## What is being asked:
Copy out all of the material. Every line must match the original.

[Start of section]

(* ===== verification/BlockStore.v ===== *)
(** * The block store

    blockstore/src/block_stores: blocks kept in a Postgres database, one
    schema per epoch (postgres/postgres_block.rs, postgres_transaction.rs,
    postgres_block_store_writer.rs, postgres_block_store_query.rs,
    postgres_session.rs), and the choice between that database and an archive
    (multiple_strategy_block_store.rs, faithful_history).

    The database is modelled by the tables the SQL of the sources creates,
    with their constraints: primary keys, unique and non-null columns, the
    foreign key from transactions to blocks.  A statement takes effect as a
    whole or not at all; rows come back in an order the database chooses.
    Failures of the connection are not modelled, except where the code tests
    for them. *)

From S2P Require Import Prelude Types LeaderSchedule BlockMapping.

(** ** Integers of the database *)

Definition i64_size : Z := 9223372036854775808.
Definition u32_size : Z := 4294967296.
(** [as i64], [as u64] and [as u32]. *)
Definition as_i64 (x : Z) : Z := if x mod u64_size <? i64_size then x mod u64_size else x mod u64_size - u64_size.
Definition as_u64 (x : Z) : Z := wrap_u64 x.
Definition as_u32 (x : Z) : Z := x mod u32_size.

(** ** Rows *)

(** The encodings of the values in text columns: signatures and hashes in
    base58, errors, messages and rewards serialised and in base64. *)
Record Codec := mkCodec {
  cd_signature_to_string : Signature -> string;
  cd_signature_from_str : string -> option Signature;
  cd_hash_to_string : Hash -> string;
  cd_base58_decode : string -> option (list Z);
  cd_error_encode : string -> option string;
  cd_error_decode : string -> option string;
  cd_message_encode : string -> string;
  cd_message_decode : string -> option string;
  cd_rewards_encode : list string -> option string;
  cd_rewards_decode : string -> option (list string);
}.

(** The hashes: 32 bytes. *)
Definition is_hash (h : Hash) : Prop := 0 <= h < 256 ^ 32.

(** Decoding undoes encoding. *)
Class CodecLaws (cd : Codec) : Prop := {
  cd_signature_law : forall s, cd_signature_from_str cd (cd_signature_to_string cd s) = Some s;
  cd_hash_law : forall h, is_hash h -> hash_from_str (cd_base58_decode cd) (cd_hash_to_string cd h) = Ok h;
  cd_error_law : forall e, exists t, cd_error_encode cd e = Some t /\ cd_error_decode cd t = Some e;
  cd_message_law : forall m, cd_message_decode cd (cd_message_encode cd m) = Some m;
  cd_rewards_law : forall r, exists t, cd_rewards_encode cd r = Some t /\ cd_rewards_decode cd t = Some r;
}.

(** [PostgresBlock], blockstore/src/block_stores/postgres/postgres_block.rs:14-24. *)
Record PostgresBlock := mkPostgresBlock {
  pgb_slot : Z;
  pgb_blockhash : string;
  pgb_block_height : Z;
  pgb_parent_slot : Z;
  pgb_block_time : Z;
  pgb_previous_blockhash : string;
  pgb_rewards : option string;
  pgb_leader_id : option string;
}.

(** [PostgresTransaction], blockstore/src/block_stores/postgres/postgres_transaction.rs:20-31. *)
Record PostgresTransaction := mkPostgresTransaction {
  pgt_signature : string;
  pgt_slot : Z;
  pgt_err : option string;
  pgt_cu_requested : option Z;
  pgt_prioritization_fees : option Z;
  pgt_cu_consumed : option Z;
  pgt_recent_blockhash : string;
  pgt_message : string;
}.

Section rows.
Context (cd : Codec).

[End of section]

## Response below:
(* ===== verification/BlockStore.v ===== *)
(** * The block store

    blockstore/src/block_stores: blocks kept in a Postgres database, one
    schema per epoch (postgres/postgres_block.rs, postgres_transaction.rs,
    postgres_block_store_writer.rs, postgres_block_store_query.rs,
    postgres_session.rs), and the choice between that database and an archive
    (multiple_strategy_block_store.rs, faithful_history).

    The database is modelled by the tables the SQL of the sources creates,
    with their constraints: primary keys, unique and non-null columns, the
    foreign key from transactions to blocks.  A statement takes effect as a
    whole or not at all; rows come back in an order the database chooses.
    Failures of the connection are not modelled, except where the code tests
    for them. *)

From S2P Require Import Prelude Types LeaderSchedule BlockMapping.

(** ** Integers of the database *)

Definition i64_size : Z := 9223372036854775808.
Definition u32_size : Z := 4294967296.
(** [as i64], [as u64] and [as u32]. *)
Definition as_i64 (x : Z) : Z := if x mod u64_size <? i64_size then x mod u64_size else x mod u64_size - u64_size.
Definition as_u64 (x : Z) : Z := wrap_u64 x.
Definition as_u32 (x : Z) : Z := x mod u32_size.

(** ** Rows *)

(** The encodings of the values in text columns: signatures and hashes in
    base58, errors, messages and rewards serialised and in base64. *)
Record Codec := mkCodec {
  cd_signature_to_string : Signature -> string;
  cd_signature_from_str : string -> option Signature;
  cd_hash_to_string : Hash -> string;
  cd_base58_decode : string -> option (list Z);
  cd_error_encode : string -> option string;
  cd_error_decode : string -> option string;
  cd_message_encode : string -> string;
  cd_message_decode : string -> option string;
  cd_rewards_encode : list string -> option string;
  cd_rewards_decode : string -> option (list string);
}.

(** The hashes: 32 bytes. *)
Definition is_hash (h : Hash) : Prop := 0 <= h < 256 ^ 32.

(** Decoding undoes encoding. *)
Class CodecLaws (cd : Codec) : Prop := {
  cd_signature_law : forall s, cd_signature_from_str cd (cd_signature_to_string cd s) = Some s;
  cd_hash_law : forall h, is_hash h -> hash_from_str (cd_base58_decode cd) (cd_hash_to_string cd h) = Ok h;
  cd_error_law : forall e, exists t, cd_error_encode cd e = Some t /\ cd_error_decode cd t = Some e;
  cd_message_law : forall m, cd_message_decode cd (cd_message_encode cd m) = Some m;
  cd_rewards_law : forall r, exists t, cd_rewards_encode cd r = Some t /\ cd_rewards_decode cd t = Some r;
}.

(** [PostgresBlock], blockstore/src/block_stores/postgres/postgres_block.rs:14-24. *)
Record PostgresBlock := mkPostgresBlock {
  pgb_slot : Z;
  pgb_blockhash : string;
  pgb_block_height : Z;
  pgb_parent_slot : Z;
  pgb_block_time : Z;
  pgb_previous_blockhash : string;
  pgb_rewards : option string;
  pgb_leader_id : option string;
}.

(** [PostgresTransaction], blockstore/src/block_stores/postgres/postgres_transaction.rs:20-31. *)
Record PostgresTransaction := mkPostgresTransaction {
  pgt_signature : string;
  pgt_slot : Z;
  pgt_err : option string;
  pgt_cu_requested : option Z;
  pgt_prioritization_fees : option Z;
  pgt_cu_consumed : option Z;
  pgt_recent_blockhash : string;
  pgt_message : string;
}.

Section rows.
Context (cd : Codec).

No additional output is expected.